▸ **PROVIDED RECORDS**:
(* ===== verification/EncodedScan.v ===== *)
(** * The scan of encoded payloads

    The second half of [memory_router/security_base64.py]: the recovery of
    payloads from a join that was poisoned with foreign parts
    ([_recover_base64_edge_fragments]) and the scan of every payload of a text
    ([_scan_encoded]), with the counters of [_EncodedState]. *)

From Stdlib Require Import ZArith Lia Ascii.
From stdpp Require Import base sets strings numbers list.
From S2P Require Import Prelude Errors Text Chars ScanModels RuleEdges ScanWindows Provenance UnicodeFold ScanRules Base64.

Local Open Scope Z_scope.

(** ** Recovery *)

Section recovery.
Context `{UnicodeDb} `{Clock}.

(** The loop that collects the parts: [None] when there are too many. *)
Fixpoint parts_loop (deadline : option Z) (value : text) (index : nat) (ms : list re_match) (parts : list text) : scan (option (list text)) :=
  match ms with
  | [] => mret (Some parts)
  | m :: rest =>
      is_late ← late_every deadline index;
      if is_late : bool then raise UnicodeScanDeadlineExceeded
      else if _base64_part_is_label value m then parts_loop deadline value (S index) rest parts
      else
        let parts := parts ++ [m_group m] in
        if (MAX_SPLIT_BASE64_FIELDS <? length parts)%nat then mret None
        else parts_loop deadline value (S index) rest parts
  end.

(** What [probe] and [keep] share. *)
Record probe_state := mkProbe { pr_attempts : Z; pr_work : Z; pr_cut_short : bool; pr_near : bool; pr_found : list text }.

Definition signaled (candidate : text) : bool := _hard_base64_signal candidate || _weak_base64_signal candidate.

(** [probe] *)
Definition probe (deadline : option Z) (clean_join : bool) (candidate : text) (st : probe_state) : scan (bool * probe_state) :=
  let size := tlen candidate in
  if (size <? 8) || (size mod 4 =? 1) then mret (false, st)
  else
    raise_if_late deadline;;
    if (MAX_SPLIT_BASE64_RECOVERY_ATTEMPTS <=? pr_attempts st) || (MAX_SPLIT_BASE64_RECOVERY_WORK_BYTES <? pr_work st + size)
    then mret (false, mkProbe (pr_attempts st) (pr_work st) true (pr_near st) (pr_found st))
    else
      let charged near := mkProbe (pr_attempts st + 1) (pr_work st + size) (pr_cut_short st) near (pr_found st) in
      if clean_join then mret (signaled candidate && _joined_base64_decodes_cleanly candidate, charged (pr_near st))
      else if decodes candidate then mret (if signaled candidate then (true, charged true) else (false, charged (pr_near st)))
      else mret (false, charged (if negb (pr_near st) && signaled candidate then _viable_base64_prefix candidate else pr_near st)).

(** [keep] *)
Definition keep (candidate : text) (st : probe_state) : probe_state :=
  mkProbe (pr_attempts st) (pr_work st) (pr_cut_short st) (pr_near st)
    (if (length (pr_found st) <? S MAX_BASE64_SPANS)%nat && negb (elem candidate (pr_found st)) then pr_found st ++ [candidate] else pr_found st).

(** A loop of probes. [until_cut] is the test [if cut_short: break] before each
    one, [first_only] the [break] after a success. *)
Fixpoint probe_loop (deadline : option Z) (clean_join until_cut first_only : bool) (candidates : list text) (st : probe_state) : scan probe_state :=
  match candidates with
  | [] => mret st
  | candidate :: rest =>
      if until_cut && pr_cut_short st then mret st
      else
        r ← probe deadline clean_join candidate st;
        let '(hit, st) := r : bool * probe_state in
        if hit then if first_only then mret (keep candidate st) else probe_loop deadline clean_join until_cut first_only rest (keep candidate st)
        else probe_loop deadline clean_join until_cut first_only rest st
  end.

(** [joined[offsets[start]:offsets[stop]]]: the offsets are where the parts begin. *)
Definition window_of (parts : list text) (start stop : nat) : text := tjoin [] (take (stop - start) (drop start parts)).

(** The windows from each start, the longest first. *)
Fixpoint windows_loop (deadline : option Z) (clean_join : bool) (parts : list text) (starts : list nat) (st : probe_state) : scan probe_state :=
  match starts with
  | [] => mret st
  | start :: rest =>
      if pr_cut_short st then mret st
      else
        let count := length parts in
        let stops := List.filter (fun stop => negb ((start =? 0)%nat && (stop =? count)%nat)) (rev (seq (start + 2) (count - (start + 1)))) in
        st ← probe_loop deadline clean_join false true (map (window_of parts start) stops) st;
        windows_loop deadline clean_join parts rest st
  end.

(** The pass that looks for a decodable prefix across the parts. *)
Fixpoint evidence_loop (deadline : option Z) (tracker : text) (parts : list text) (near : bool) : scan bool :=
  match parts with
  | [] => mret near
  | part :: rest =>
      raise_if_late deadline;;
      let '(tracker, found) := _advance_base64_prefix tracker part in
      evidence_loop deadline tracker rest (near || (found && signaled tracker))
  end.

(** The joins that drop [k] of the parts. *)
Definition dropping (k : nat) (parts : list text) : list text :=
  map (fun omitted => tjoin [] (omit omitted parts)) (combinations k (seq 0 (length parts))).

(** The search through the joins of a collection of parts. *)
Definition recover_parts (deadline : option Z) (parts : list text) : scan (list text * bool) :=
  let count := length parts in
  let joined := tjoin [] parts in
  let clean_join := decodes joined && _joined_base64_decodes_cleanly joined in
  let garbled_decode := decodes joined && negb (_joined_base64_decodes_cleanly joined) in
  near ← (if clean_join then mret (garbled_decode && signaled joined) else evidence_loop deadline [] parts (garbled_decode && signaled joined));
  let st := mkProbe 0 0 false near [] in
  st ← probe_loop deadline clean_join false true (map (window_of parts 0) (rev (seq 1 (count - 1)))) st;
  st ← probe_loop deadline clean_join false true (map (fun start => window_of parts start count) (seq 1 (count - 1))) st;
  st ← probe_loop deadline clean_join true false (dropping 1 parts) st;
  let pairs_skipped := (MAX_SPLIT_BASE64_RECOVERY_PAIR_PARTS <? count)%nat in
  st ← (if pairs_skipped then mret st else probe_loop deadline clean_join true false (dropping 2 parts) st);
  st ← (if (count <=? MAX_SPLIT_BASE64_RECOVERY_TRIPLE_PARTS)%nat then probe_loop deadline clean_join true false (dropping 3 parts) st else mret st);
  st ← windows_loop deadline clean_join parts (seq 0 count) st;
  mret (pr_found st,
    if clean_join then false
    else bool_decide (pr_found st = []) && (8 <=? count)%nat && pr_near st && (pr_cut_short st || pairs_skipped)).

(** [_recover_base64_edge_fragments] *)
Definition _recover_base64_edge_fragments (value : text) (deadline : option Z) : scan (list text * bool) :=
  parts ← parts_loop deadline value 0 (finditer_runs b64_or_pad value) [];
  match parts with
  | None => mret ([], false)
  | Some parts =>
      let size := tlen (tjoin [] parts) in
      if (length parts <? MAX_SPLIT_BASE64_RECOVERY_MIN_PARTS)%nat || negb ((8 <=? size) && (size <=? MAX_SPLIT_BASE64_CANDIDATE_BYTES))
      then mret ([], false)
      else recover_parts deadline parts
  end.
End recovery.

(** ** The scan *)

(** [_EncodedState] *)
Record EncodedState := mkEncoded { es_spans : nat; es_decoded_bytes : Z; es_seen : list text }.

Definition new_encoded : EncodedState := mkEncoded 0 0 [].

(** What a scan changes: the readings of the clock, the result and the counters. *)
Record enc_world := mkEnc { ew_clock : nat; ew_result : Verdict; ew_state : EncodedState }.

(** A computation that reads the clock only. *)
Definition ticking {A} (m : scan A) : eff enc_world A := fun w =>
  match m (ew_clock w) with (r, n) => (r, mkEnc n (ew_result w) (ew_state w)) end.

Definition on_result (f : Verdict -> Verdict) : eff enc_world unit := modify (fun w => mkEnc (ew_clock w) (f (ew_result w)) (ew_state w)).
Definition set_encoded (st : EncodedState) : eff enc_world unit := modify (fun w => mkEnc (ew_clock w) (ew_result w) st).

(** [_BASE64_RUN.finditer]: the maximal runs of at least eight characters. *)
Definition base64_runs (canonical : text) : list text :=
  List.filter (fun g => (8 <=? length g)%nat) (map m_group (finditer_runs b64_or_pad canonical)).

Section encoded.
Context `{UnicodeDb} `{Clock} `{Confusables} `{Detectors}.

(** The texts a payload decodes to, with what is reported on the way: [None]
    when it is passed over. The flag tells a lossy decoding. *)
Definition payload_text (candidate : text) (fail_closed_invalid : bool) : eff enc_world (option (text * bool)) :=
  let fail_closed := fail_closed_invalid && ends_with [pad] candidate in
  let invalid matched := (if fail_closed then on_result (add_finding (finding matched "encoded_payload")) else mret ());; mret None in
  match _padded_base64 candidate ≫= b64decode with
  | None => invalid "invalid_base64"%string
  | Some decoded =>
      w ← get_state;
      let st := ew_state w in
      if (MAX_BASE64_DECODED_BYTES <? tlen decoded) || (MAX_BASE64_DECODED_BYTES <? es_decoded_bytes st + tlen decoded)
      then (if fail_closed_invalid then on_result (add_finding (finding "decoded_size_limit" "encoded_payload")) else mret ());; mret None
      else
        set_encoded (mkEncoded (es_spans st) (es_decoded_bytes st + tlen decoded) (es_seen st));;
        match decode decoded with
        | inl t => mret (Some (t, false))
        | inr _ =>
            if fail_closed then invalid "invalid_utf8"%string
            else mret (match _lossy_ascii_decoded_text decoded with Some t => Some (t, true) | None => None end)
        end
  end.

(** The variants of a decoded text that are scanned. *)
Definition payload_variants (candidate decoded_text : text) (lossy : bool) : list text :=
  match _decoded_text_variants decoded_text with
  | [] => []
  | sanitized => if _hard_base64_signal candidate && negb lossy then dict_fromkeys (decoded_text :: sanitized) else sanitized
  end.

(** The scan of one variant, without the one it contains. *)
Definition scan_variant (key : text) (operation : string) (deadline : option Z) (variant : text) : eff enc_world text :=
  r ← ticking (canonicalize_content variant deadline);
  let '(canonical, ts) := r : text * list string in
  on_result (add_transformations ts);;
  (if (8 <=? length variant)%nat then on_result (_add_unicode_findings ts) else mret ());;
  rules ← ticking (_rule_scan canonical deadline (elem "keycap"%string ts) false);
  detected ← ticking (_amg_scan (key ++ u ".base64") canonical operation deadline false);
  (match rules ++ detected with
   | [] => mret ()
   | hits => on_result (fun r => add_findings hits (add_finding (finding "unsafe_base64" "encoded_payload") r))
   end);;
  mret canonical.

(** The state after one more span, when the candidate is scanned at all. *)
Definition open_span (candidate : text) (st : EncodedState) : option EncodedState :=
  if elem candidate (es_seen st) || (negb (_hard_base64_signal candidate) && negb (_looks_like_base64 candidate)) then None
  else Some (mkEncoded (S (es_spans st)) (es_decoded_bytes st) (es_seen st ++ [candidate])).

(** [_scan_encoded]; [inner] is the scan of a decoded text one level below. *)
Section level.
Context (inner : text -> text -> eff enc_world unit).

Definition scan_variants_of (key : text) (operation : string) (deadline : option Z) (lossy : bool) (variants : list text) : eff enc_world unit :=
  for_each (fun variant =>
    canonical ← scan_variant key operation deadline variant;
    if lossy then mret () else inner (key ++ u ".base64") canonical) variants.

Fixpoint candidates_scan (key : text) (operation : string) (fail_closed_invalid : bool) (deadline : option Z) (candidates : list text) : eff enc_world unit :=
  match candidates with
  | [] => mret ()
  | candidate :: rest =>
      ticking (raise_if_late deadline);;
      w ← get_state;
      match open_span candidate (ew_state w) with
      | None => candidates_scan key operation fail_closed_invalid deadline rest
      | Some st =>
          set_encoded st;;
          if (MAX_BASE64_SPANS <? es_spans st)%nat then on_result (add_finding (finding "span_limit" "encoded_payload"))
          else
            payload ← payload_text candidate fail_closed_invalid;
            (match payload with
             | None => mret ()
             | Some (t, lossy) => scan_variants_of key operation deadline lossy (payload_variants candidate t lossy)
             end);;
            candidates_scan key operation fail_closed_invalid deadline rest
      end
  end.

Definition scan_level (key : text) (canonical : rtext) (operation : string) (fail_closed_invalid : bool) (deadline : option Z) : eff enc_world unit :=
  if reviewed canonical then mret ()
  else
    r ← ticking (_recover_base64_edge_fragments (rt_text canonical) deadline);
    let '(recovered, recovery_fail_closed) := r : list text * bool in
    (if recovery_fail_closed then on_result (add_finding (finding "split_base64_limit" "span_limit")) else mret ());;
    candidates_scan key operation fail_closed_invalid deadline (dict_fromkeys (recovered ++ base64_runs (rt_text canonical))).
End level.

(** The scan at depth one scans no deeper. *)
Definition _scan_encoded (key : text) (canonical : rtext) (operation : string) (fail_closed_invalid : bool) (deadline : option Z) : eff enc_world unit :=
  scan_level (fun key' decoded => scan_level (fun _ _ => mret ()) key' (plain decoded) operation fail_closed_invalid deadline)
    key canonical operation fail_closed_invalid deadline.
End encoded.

▸ **HOW TO COMPLETE THIS TASK**: Beginning with the line holding "else mret (match" and ending with the line holding "if elem candidate", write out the stretch of material above exactly; add no further lines.

▸ **RESULT FOR THIS TASK**:
            else mret (match _lossy_ascii_decoded_text decoded with Some t => Some (t, true) | None => None end)
        end
  end.

(** The variants of a decoded text that are scanned. *)
Definition payload_variants (candidate decoded_text : text) (lossy : bool) : list text :=
  match _decoded_text_variants decoded_text with
  | [] => []
  | sanitized => if _hard_base64_signal candidate && negb lossy then dict_fromkeys (decoded_text :: sanitized) else sanitized
  end.

(** The scan of one variant, without the one it contains. *)
Definition scan_variant (key : text) (operation : string) (deadline : option Z) (variant : text) : eff enc_world text :=
  r ← ticking (canonicalize_content variant deadline);
  let '(canonical, ts) := r : text * list string in
  on_result (add_transformations ts);;
  (if (8 <=? length variant)%nat then on_result (_add_unicode_findings ts) else mret ());;
  rules ← ticking (_rule_scan canonical deadline (elem "keycap"%string ts) false);
  detected ← ticking (_amg_scan (key ++ u ".base64") canonical operation deadline false);
  (match rules ++ detected with
   | [] => mret ()
   | hits => on_result (fun r => add_findings hits (add_finding (finding "unsafe_base64" "encoded_payload") r))
   end);;
  mret canonical.

(** The state after one more span, when the candidate is scanned at all. *)
Definition open_span (candidate : text) (st : EncodedState) : option EncodedState :=
  if elem candidate (es_seen st) || (negb (_hard_base64_signal candidate) && negb (_looks_like_base64 candidate)) then None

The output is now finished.